Enacts the family court adjusted service time (FAST) act
NJ increases annual Neighborhood Revitalization Tax Credit cap from $15M to $65M, with carryforward, boosting funding for nonprofit projects and neighborhood revitalization.
NJ increases annual Neighborhood Revitalization Tax Credit cap from $15M to $65M, with carryforward, boosting funding for nonprofit projects and neighborhood revitalization.
Note on documents: The materials provided for "S 3170" contain several distinct and partly conflicting texts under the same bill number: (A) a New Jersey Senate Committee Substitute that amends the State Neighborhood Revitalization Tax Credit program; (B) a federal Senate bill titled the "Stuck On Hold Act" requiring callback/automated wait-time features for Department of Veterans Affairs (VA) customer lines; and (C) an appropriation supplement allocating $30 million to New Jersey’s Neighborhood Revitalization program. The title you gave ("family court adjusted service time (FAST) act") does not appear in the supplied texts. Below are clear, separate summaries of the two substantive measures found in the packet and a short note on procedural posture.
Purpose
- Increase the annual cap on State tax credits available under the Neighborhood Revitalization Tax Credit Program (P.L.2001, c.415) to expand funding capacity for approved neighborhood preservation and revitalization projects.
Key provisions
- Raises the total annual limit of tax credits that may be certified for qualified projects from $15,000,000 to $65,000,000.
- Establishes a carryforward/rollover mechanism: if certified credits in a fiscal year are less than the cumulative permitted total, the Commissioner of Community Affairs (DCA) will certify the unused balance and the next fiscal year’s permitted cumulative total will equal $65,000,000 plus that certified remaining amount.
- Retains existing program details: credits may be equal up to 100% of approved assistance provided to nonprofits, may be applied against various State business-related taxes (corporation business tax, gross income tax to the extent attributable to the business entity, insurance taxes, etc.), and individual business-year credit limits (e.g., cannot exceed $1,000,000 for any taxable year or the total tax otherwise payable).
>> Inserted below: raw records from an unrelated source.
Lemma over_length l k d : 0 <= k <= zlen l -> zlen (over l k d) = Z.max (zlen l) (k + zlen d).
Proof. intros. unfold over, copyAt, zlen in *. rewrite !length_app, !length_take, !length_drop. lia. Qed.
Lemma over_lookup l k d (j : nat) : 0 <= k <= zlen l ->
  over l k d !! j = if bool_decide (Z.to_nat k <= j < Z.to_nat k + length d)%nat then d !! (j - Z.to_nat k)%nat else l !! j.
Proof.
  intros Hk. unfold over, copyAt, zlen in *. set (n := Z.to_nat k). assert (n <= length l)%nat by lia.
  assert (length (take n l) = n) as Hn by (rewrite length_take; lia). rewrite <- !app_assoc.
  case_bool_decide as Hj.
  - rewrite lookup_app_r by lia. rewrite Hn, app_assoc.
    destruct (decide (length d <= length l - n)%nat).
    + rewrite take_ge, (drop_ge d) by lia. rewrite app_nil_r, lookup_app_l by lia. done.
    + rewrite (drop_ge l) by lia. by rewrite app_nil_r, take_drop.
  - destruct (decide (j < n)%nat); [rewrite lookup_app_l, lookup_take_lt by lia; done|].
    rewrite lookup_app_r by lia. rewrite Hn, lookup_app_r by (rewrite length_take; lia). rewrite length_take.
    destruct (decide (length d <= length l - n)%nat).
    + rewrite (drop_ge d), app_nil_r, lookup_drop by lia. f_equal. lia.
    + rewrite (drop_ge l) by lia. rewrite (lookup_ge_None_2 l) by lia. apply lookup_ge_None. rewrite app_nil_l, length_drop. lia.
Qed.

Lemma stands_for_over base s m offset data : stands_for base s m ->
  bufOffset s <= offset < nextOffset s -> offset + zlen data < 2 ^ 64 ->
  let n := Z.max (nextOffset s) (offset + zlen data) in
  stands_for base (Stream n n (pending s) (over (buf s) (offset - bufOffset s) data) (bufOffset s)) (writeSpec m offset data).
Proof.
  intros Hs Hr H64 n. pose proof (stands_for_nonneg _ _ _ Hs) as Hnn. destruct Hs as [H1 H2 H3 H4 H5 H6 H7].
  assert (0 <= offset - bufOffset s <= zlen (buf s)) as Hk by lia.
  split; simpl; [done| |done|lia|done| |].
  - rewrite over_length by done. lia.
  - intros i Hi. destruct (Z.lt_ge_cases i (bufOffset s)).
    { rewrite writeSpec_out by lia. rewrite H6 by lia. unfold zlen in *. rewrite !lookup_app_l by lia. done. }
    rewrite lookup_app_r by (unfold zlen in *; lia). rewrite over_lookup by done.
    destruct (decide (offset <= i < offset + zlen data)) as [Hin|Hout].
    + rewrite writeSpec_in by done. rewrite bool_decide_true by (unfold zlen in *; lia). f_equal. unfold zlen in *. lia.
    + rewrite writeSpec_out by lia. rewrite bool_decide_false by (unfold zlen in *; lia). rewrite H6 by lia.
      rewrite lookup_app_r by (unfold zlen in *; lia). done.
  - intros i Hi. rewrite writeSpec_out by lia. apply H7. lia.
Qed.

(** ** Parts *)

(** Parts that follow one another from [from] to [to], none of them empty. *)
Fixpoint tiles (from : Z) (sls : list slab) (to : Z) : Prop :=
  match sls with
  | [] => from = to
  | sl :: sls => c_offset sl.2 = from /\ 0 < zlen (c_data sl.2) /\ tiles (from + zlen (c_data sl.2)) sls to
  end.
(** Numbers that rise, above [lo] and up to [hi]. *)
Fixpoint rising (lo : Z) (sls : list slab) (hi : Z) : Prop :=
  match sls with
  | [] => lo <= hi
  | sl :: sls => lo < sl.1 /\ rising sl.1 sls hi
  end.
Definition bytesOf (sls : list slab) : list Z := concat (map (fun sl => c_data sl.2) sls).

Lemma tiles_app a l k c : tiles a (l ++ k) c <-> exists b, tiles a l b /\ tiles b k c.
Proof.
  revert a. induction l as [|sl l IH]; intros a; simpl; [naive_solver|]. rewrite IH. naive_solver.
Qed.
Lemma rising_le l a c : rising a l c -> a <= c.
Proof. revert a. induction l as [|sl l IH]; simpl; intros a; [done|]. intros [H1 H2%IH]. lia. Qed.
Lemma rising_app a l k c : rising a (l ++ k) c <-> exists b, rising a l b /\ rising b k c.
Proof.
  revert a. induction l as [|sl l IH]; intros a; simpl.
  - split; [intros H; exists a; split; [lia|done]|]. intros (b & Hb & H). destruct k; simpl in *; [lia|]. split; [lia|apply H].
  - rewrite IH. naive_solver.
Qed.
Lemma bytesOf_app l k : bytesOf (l ++ k) = bytesOf l ++ bytesOf k.
Proof. unfold bytesOf. by rewrite map_app, concat_app. Qed.
Lemma tiles_length l a b : tiles a l b -> zlen (bytesOf l) = b - a.
Proof.
  revert a. induction l as [|sl l IH]; simpl; intros a; [unfold bytesOf; simpl; rewrite zlen_nil; lia|].
  intros (H1 & H2 & H3%IH). change (bytesOf (sl :: l)) with (c_data sl.2 ++ bytesOf l). rewrite zlen_app. lia.
Qed.

(** What handing out parts changes of an upload. *)
Record hands_out (u u' : upload) (sls : list slab) : Prop := HandsOut {
  ho_parts : parts u' = parts u;
  ho_err : partErr u' = partErr u;
  ho_max : maxLength u' = maxLength u;
  ho_flight : inFlightBytes u' = inFlightBytes u;
  ho_tiles : tiles (bufOffset (strm u)) sls (bufOffset (strm u'));
  ho_rising : rising (partCount u) sls (partCount u');
  ho_last : (sls = [] /\ lastSent u' = lastSent u /\ lastSentOffset u' = lastSentOffset u) \/
            exists sl, last sls = Some sl /\ sl.2 = UploadChunk (lastSentOffset u') (lastSent u');
}.

Lemma stands_for_slab base s m n : stands_for base s m -> 0 <= n <= zlen (buf s) ->
  stands_for (base ++ sub (buf s) 0 n)
    (Stream (totalSize s) (nextOffset s) (pending s) (sub (buf s) n (zlen (buf s))) (bufOffset s + n)) m.
Proof.
  intros [H1 H2 H3 H4 H5 H6 H7] Hn. split; simpl; try done.
  - rewrite zlen_app, zlen_sub; lia.
  - rewrite zlen_sub by lia. lia.
  - intros i Hi. rewrite <- app_assoc, sub_app, sub_full by lia. auto.
Qed.
(* ===== verification/UploadSteps.v ===== *)
(** An upload as it runs: writes come in, parts wait for a slot, travel and
    land in whatever order the backend takes them, the file is cut short, and a
    flush sends what is left and completes the upload.

    [uploadDo] is one event on the whole of it, made of the operations of
    [Upload]; [apply] is what the event means for the file.  The invariant
    [holds_file] carries [Upload.stands_for] through every event and gives the
    two results that matter: the object the backend is told to put together is
    the file the client wrote, and no more parts are on their way than there
    are slots. *)
From S2P Require Import Prelude Bytes ServerState Upload.
From stdpp Require Import sorting.
Import Upload.
Local Open Scope Z_scope.

(** [waiting] are parts taken off the buffer by a write or a flush that has yet
    to find a slot for them; [flying] those handed to the backend; [backend]
    what the backend holds, by part number.  An upload is written to until a
    flush takes it on; one that refuses a write, or that a flush gives up on, is
    dropped, as the handlers of SMB2_WRITE and SMB2_CLOSE do with it
    ([failUpload], [cancelUpload], [abandonUpload]). *)
Inductive phase := Writing | Finishing | Dropped.
#[export] Instance phase_eq_dec : EqDecision phase.
Proof. solve_decision. Defined.

Record running := Running {
  up : upload;
  waiting : list slab;
  flying : list slab;
  backend : gmap Z (list Z);
  ph : phase;
}.

Inductive event :=
| EvWrite (op : openId) (offset : Z) (data : list Z)
| EvSend (i : nat)                 (* the [i]-th waiting part finds a slot *)
| EvLand (i : nat) (eTag : string) (* the [i]-th part on its way lands *)
| EvFail (i : nat) (e : string)    (* ... or fails *)
| EvSetEnd (n : Z)
| EvFlush.

(** [setEndOfFile] of a file with an upload; [emptyFile], which calls the upload
    off, is not one of its events, and a cut that has to wait for the parts on
    their way is one once they have landed. *)
Definition setEnd (n : Z) (r : running) : out (running * bool) :=
  if n >=? totalSize (strm (up r)) then mret (r, false)
  else
    c ← cutTo n (strm (up r));
    if (c.2 : bool) then mret (Running (with_strm c.1 (up r)) (waiting r) (flying r) (backend r) (ph r), true)
    else if (n =? 0) || negb (bool_decide (flying r = [])) then mret (r, false)
    else
      c ← cutBackToSent n (up r);
      mret (Running c.1 (waiting r) (flying r) (backend r) (ph r), c.2).

(** An event, and whether it changed the file.  One that cannot happen where
    the upload stands changes nothing. *)
Definition uploadDo (headKept : Z) (ev : event) (r : running) : out (running * bool) :=
  match ev with
  | EvWrite op offset data =>
      w ← write headKept op offset data (up r);
      match w.2 with
      | inl _ => mret (Running w.1 (waiting r) (flying r) (backend r) Dropped, false)
      | inr sls => mret (Running w.1 (waiting r ++ sls) (flying r) (backend r) (ph r), true)
      end
  | EvSend i =>
      match waiting r !! i with
      | Some sl =>
          if zlen (flying r) <? partsInFlight (maxLength (up r))
          then mret (Running (sendPart_begin sl (up r)) (delete i (waiting r)) (flying r ++ [sl]) (backend r) (ph r), false)
          else mret (r, false)
      | None => mret (r, false)
      end
  | EvLand i eTag =>
      match flying r !! i with
      | Some sl => mret (Running (sendPart_end sl (inr eTag) (up r)) (waiting r) (delete i (flying r))
                          (<[sl.1 := c_data sl.2]> (backend r)) (ph r), false)
      | None => mret (r, false)
      end
  | EvFail i e =>
      match flying r !! i with
      | Some sl => mret (Running (sendPart_end sl (inl e) (up r)) (waiting r) (delete i (flying r)) (backend r) (ph r), false)
      | None => mret (r, false)
      end
  | EvSetEnd n => setEnd n r
  | EvFlush =>
      c ← flush_send (up r);
      let '(u, sls, err) := c in
      mret (Running u (waiting r ++ sls) (flying r) (backend r)
              (match err with None => Finishing | Some _ => Dropped end), true)
  end.

(** What the event means for the file, [r] being the upload after it. *)
Definition apply (ev : event) (r : running) (m : file) : file :=
  match ev with
  | EvWrite _ offset data => writeSpec m offset data
  | EvSetEnd n => cutSpec m n
  | EvFlush => zeroSpec m (totalSize (strm (up r)))
  | _ => m
  end.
- Effective date: immediately upon enactment.
Related appropriation (introduced language)
- A separate introduced provision would appropriate $30,000,000 from the State General Fund to the Department of Community Affairs (DCA) for the Neighborhood Revitalization Tax Credit program (Grants-in-Aid line), to support projects in low- and moderate-income neighborhoods.
Who is affected
- Nonprofit organizations that undertake approved neighborhood revitalization projects.
- Business entities that fund projects in exchange for State tax credits.
- The Department of Community Affairs (administration and certification).
- Municipalities and residents in participating low- and moderate-income neighborhoods (indirect beneficiaries).
Potential impact
- Substantially increases the State’s capacity to certify tax-credit-backed private funding for neighborhood revitalization projects.
- May accelerate project funding and deployment; immediate $30M appropriation (if enacted) would provide direct program funds.
- Fiscal implications: larger credit caps could increase the amount of tax credits claimed by businesses, affecting State tax receipts; the carryforward mechanism allows unused capacity to be added to future years.
Purpose
- Improve telephone customer service for veterans by requiring the Department of Veterans Affairs (VA) to implement automated systems that inform callers of wait times and offer callbacks.
Key provisions
- Implementation timeline: VA Secretary must implement an automated system for each covered customer-service telephone line within one year of enactment.
- Required features:
- Inform callers of anticipated wait time, if any.
- Automatically offer a callback to callers whose anticipated wait time exceeds 10 minutes.
- Goal-setting: Secretary must issue guidance as needed to reduce average wait time for callers to not more than 10 minutes.
- Definition/exclusions for “covered line”:
- Includes customer service telephone lines of the VA.
- Excludes the toll-free veterans hotline provided under 38 U.S.C. §1720F(h) and emergency department phone lines of VA health care facilities.
- Sponsors/Referrals: Introduced by Senator John Kennedy (with Senator Mark Kelly cosponsoring); read and referred to the Senate Committee on Veterans’ Affairs on Nov 10, 2025.
Who is affected
- VA call centers and administration (implementation and operating costs).
- Veterans and their families who use VA customer service phone lines (improved service experience, fewer on-hold times).
- VA IT and vendor contractors for telephony/callback systems.
Potential impact
- Expected to reduce hold times and prevent callers from abandoning calls; may require procurement of new systems or upgrades and operations adjustments.
- VA must monitor and report internally to meet the 10-minute average wait target (guidance required).
If you want, I can:
- Produce a standalone fact sheet focused only on the New Jersey amendment and its fiscal effects; or
- Produce a focused brief on the federal VA callback bill (implementation considerations and likely costs).
Compiled from official sources — confirm details with the bill’s official record.